Júlio Miragaya (*)
Termina com o título da seleção argentina a 22ª Copa do Mundo, realizada no Catar. A Copa de 2022 foi, certamente, a mais permeada de absurdos, como as restrições à participação de mulheres e pessoas LGBT e o tratamento dispensado pela ditadura do emir Al-Thani à massa de trabalhadores imigrantes. Mas teve, provavelmente, a mais emocionante final da história. Festa em Buenos Aires e em todo o território argentino e tristeza na França.
Por aqui, os brasileiros se dividiram, parte torcendo pelo vizinho sul-americano, para quebrar a hegemonia europeia, que vinha desde 2006, e parte torcendo contra, mesmo sem nutrir muitas simpatias pela França, que nos derrotou na final de 1998 e nos eliminou em 1986 e 2006. Mas como se sente exatamente o torcedor brasileiro após o quinto insucesso consecutivo em Copas? Qual o seu sentimento?
Não há como não lembrar do cântico provocativo entoado pelos Hermanos na Copa no Brasil em 2014: “Brasil, decime qué se siente”(Brasil, me diga o que sente), lembrando o gol de Cannigia em passe genial de Maradona, que eliminou o Brasil em 1990, e as frequentes comparações entre Maradona e Pelé.
Para entender este sentimento, devemos começar por uma breve retrospectiva do desempenho do futebol brasileiro. Após a frustração em 1950, com a incrível derrota para o Uruguai no “Maracanazo”, o Brasil venceu três das quatro Copas realizadas de 1958 a 1970, período da brilhante geração de Pelé, Garrincha, Tostão & Cia, estabelecendo o sentimento de que aqui se jogava o melhor futebol do planeta. Ocorre que, após aquela geração, seguiram-se 24 anos de frustrações, período de hegemonia da Alemanha, com seu futebol pragmático, e da Argentina, comandada pelo gênio de Maradona.
A autoestima do torcedor brasileiro voltou a pulsar em 1994, estendendo-se até 2002, com a obtenção de dois títulos e de um vice-campeonato, campanhas capitaneadas pela geração de Romário, Ronaldo e Ronaldinho Gaúcho. Mas, a partir de então, voltaram as frustrações, e em cinco Copas consecutivas o Brasil foi eliminado nas quartas de final em quatro, e na que avançou para a semifinal, sofreu a maior derrota de sua história, o 7 a 1 para a Alemanha.

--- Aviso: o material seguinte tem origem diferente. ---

#[local] Arguments mt_wf : simpl never.
#[local] Arguments Z.pow : simpl never.
#[local] Arguments Z.sub : simpl never.

Lemma mt_wf_stub_open hash h :
  1 <= h -> mt_wf (Node hash (Stub (h - 1)) (Stub (h - 1)) h).
Proof. intros. apply mt_wf_node. unfold mt_wf. simpl. split_and!; try lia; eauto. Qed.

(** Opening a stub changes nothing observable. *)
Lemma open_stub_spec hash t :
  mt_wf t -> 1 <= mt_height t <= 63 -> is_collapsed t = false ->
  exists hash' l r h, open_stub hash t = Node hash' l r h /\ h = mt_height t /\
    mt_wf (open_stub hash t) /\
    (mt_size l < mt_size t)%nat /\ (mt_size r < mt_size t)%nat /\
    (forall j, mt_index (open_stub hash t) j = mt_index t j) /\
    (forall j, collapsed_at (open_stub hash t) j = collapsed_at t j) /\
    ((forall x, hash = Some x -> x = 0) -> hash_ok t -> hash_ok (open_stub hash t)).
Proof.
  intros Hwf Hh Hc. destruct t as [| |h|hash' l r h]; try done; simpl in *; [lia| |].
  - eexists _, _, _, _. split; [done|]. unfold mt_wf in Hwf.
    split_and!; [done|apply mt_wf_stub_open; lia|simpl; lia|simpl; lia| | |].
    + intros j. by destruct (_ <? _).
    + intros j. by destruct (_ <? _).
    + intros Hz _. split; [|done]. intros x Hx. left. rewrite Hx. rewrite (Hz _ Hx). done.
  - eexists _, _, _, _. split_and!; try done; lia.
Qed.

Lemma pow2_split h : 1 <= h -> 2 ^ h = 2 ^ (h - 1) + 2 ^ (h - 1).
Proof. intros. rewrite <- (Z.succ_pred h) at 1. rewrite Z.pow_succ_r by lia.
  replace (Z.pred h) with (h - 1) by lia. lia. Qed.

(** What a successful update does. *)
Definition updated t t' (i : Z) (leaf : HashOutput) (aux : A) : Prop :=
  mt_wf t' /\ mt_height t' = mt_height t /\ (hash_ok t -> hash_ok t') /\
  (forall j, 0 <= j < 2 ^ mt_height t ->
     mt_index t' j = if decide (j = i) then Some (leaf, aux) else mt_index t j) /\
  (forall j, 0 <= j < 2 ^ mt_height t -> collapsed_at t' j = collapsed_at t j).

Lemma updated_node hash hash' l r h l' i leaf aux (side : bool) :
  mt_wf (Node hash l r h) -> h <= 63 ->
  let c := if side then l else r in
  let off := if side then 0 else 2 ^ (h - 1) in
  updated c l' (i - off) leaf aux -> 0 <= i - off < 2 ^ (h - 1) ->
  updated (Node hash' l r h) (if side then Node None l' r h else Node None l l' h) i leaf aux.
Proof.
  intros Hwf Hh c off (Hwf' & Hht & Hok & Hidx & Hcol) Hi.
  apply mt_wf_node in Hwf as (H1 & Hl & Hr & _ & Hwl & Hwr).
  pose proof (pow2_split h H1) as Hpow.
  assert (Hc : mt_height c = h - 1) by (subst c; by destruct side).
  rewrite Hc in *.
  assert (Hs : shl_u64 (h - 1) = 2 ^ (h - 1)) by (apply shl_u64_small; lia).
  unfold updated. cbn [mt_height]. split_and!.
  - destruct side; apply mt_wf_node; split_and!; try done; try lia; by intros [? ?].
  - by destruct side.
  - destruct side; simpl; intros (_ & Hol & Hor); split_and!; try done; auto.
  - intros j Hj. destruct side; subst c off; simpl; rewrite Hs;
      destruct (Z.ltb_spec j (2 ^ (h - 1))).
    + rewrite Hidx by lia. repeat case_decide; try done; lia.
    + case_decide; [lia|done].
    + case_decide; [lia|done].
    + rewrite Hidx by lia. repeat case_decide; try done; lia.
  - intros j Hj. destruct side; subst c off; simpl;
      destruct (Z.ltb_spec j (2 ^ (h - 1))); try done; apply Hcol; lia.
Qed.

O fato é que não se ganha uma copa do mundo apenas com futebol de qualidade. Trata-se de uma competição de tiro curto, onde fatores como concentração, determinação e equilíbrio emocional contam muito. Quanto à seleção brasileira nesta copa, à parte as notórias limitações técnicas de vários jogadores e os crassos erros táticos, o que se questiona é a reduzida concentração e determinação da equipe comandada por Neymar, mais focada em ensaios de dancinhas, pinturas de cabelo e em ostentar seus ganhos milionários em jantares reluzentes.
Trata-se de ter foco, de entender que se busca um objetivo. E isto Messi e seus companheiros mostraram ter de sobra. A simbiose entre time e arquibancada evidenciou tal situação. Sorte de um país que se orgulha de seus ídolos Maradona e Messi, tratados como mitos, não apenas pelo que fizeram e fazem dentro de campo, mas também fora dele.
Não é exatamente o caso de Romário, Ronaldo, Ronaldinho Gaúcho e Neymar, todos saídos da pobreza, e que hoje se lixam para os graves problemas do povo. Não por acaso, são todos apoiadores de um “mito de mentirinha” que cultua a tortura.